____ Listed records

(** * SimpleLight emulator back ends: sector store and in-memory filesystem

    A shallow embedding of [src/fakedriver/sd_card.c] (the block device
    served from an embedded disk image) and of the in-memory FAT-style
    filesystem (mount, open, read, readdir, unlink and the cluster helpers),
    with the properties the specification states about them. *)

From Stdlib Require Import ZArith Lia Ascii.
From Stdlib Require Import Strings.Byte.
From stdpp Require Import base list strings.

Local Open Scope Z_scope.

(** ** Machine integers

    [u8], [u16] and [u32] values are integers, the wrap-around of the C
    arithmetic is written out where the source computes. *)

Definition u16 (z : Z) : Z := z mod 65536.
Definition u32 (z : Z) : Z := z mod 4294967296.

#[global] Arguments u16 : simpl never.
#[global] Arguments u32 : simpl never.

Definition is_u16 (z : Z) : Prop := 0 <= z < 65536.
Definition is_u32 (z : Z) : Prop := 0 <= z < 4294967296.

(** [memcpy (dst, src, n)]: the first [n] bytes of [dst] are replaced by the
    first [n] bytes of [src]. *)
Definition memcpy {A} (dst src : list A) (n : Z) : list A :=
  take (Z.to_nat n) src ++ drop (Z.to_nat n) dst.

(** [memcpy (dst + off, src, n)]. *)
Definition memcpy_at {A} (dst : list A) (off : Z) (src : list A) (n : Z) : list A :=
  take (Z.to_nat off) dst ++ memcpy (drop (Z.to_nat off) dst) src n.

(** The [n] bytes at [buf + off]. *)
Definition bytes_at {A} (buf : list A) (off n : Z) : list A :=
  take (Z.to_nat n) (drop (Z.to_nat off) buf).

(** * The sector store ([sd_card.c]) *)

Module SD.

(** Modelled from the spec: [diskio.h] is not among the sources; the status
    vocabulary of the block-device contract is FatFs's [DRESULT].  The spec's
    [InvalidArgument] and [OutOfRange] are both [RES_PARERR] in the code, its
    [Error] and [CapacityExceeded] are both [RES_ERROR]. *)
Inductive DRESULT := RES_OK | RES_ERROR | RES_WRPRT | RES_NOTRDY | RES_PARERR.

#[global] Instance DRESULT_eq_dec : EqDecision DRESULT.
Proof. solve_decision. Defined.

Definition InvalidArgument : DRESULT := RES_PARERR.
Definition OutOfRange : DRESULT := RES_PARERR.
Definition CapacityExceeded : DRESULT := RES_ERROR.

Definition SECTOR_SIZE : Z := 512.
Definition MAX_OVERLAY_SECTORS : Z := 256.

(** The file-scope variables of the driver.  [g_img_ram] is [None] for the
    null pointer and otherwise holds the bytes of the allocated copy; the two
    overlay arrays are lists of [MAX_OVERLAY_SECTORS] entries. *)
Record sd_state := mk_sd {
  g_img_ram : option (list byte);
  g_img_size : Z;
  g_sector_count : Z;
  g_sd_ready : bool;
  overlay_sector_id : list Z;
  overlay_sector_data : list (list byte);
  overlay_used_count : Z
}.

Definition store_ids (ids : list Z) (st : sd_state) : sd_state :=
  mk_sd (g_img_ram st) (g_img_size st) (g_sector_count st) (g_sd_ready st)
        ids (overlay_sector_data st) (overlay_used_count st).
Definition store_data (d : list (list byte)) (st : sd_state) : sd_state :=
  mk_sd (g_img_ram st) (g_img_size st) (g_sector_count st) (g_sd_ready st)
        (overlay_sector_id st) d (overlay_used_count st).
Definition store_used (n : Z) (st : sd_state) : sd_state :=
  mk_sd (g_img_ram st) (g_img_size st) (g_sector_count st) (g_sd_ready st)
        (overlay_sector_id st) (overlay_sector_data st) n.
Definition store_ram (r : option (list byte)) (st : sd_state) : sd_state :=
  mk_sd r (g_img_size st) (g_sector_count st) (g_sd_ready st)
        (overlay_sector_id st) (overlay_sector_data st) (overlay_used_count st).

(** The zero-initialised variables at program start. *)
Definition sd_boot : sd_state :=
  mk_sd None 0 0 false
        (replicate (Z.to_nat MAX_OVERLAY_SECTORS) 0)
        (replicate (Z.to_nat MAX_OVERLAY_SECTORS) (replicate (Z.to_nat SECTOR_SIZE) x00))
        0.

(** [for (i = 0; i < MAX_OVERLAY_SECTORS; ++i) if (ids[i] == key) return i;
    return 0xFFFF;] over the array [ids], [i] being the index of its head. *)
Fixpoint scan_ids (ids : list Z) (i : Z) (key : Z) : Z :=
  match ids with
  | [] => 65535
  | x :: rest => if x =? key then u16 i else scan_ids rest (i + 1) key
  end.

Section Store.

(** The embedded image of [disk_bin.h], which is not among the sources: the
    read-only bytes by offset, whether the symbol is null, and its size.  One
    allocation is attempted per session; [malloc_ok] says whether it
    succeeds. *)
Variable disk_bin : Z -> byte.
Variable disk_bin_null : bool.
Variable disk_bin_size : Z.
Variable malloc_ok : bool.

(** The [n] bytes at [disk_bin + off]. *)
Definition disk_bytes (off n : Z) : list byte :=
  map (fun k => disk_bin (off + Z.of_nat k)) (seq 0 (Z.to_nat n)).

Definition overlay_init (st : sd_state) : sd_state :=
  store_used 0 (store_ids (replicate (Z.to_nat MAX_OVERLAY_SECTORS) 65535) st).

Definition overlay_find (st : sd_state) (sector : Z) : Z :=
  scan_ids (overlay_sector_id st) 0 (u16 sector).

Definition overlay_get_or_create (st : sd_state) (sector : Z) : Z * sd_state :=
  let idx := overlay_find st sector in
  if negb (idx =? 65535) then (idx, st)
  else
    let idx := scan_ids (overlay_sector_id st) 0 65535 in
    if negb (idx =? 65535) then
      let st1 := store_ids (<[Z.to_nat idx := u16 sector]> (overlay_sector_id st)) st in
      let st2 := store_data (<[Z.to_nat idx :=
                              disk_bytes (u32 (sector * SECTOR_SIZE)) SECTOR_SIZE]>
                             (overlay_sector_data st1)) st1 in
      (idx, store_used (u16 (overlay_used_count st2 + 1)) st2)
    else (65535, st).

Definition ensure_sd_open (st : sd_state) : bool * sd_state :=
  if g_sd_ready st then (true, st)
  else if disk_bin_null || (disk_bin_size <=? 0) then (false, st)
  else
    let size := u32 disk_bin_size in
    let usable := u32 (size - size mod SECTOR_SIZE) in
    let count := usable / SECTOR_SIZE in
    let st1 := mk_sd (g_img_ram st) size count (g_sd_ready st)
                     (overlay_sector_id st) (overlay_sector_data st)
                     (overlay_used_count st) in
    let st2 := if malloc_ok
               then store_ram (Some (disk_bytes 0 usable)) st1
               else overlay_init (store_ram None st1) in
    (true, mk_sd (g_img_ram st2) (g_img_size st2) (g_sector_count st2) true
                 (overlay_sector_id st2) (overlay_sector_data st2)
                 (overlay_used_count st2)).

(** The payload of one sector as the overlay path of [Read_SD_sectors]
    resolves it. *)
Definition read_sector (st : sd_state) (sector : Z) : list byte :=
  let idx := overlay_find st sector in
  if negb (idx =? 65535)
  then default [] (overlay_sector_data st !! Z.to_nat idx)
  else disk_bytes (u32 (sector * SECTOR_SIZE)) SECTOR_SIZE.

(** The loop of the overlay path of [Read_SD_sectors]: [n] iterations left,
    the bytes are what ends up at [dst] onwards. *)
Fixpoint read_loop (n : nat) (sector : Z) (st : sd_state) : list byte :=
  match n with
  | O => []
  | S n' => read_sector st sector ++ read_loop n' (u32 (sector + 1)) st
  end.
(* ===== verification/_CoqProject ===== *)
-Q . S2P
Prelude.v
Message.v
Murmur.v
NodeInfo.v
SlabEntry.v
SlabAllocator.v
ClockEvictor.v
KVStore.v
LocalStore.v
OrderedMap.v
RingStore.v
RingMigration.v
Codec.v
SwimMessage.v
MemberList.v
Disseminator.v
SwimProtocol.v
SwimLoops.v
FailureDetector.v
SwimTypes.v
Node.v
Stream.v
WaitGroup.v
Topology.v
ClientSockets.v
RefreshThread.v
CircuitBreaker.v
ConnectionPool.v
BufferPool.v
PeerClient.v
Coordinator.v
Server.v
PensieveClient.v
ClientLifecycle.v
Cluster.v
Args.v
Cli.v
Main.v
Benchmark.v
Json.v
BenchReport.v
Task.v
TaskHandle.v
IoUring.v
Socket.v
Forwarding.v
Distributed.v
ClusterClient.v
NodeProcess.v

________

• **Required work**: Copy every line from the records above that contains the word "filesystem".

• **Written answer**:
(** * SimpleLight emulator back ends: sector store and in-memory filesystem
    filesystem (mount, open, read, readdir, unlink and the cluster helpers),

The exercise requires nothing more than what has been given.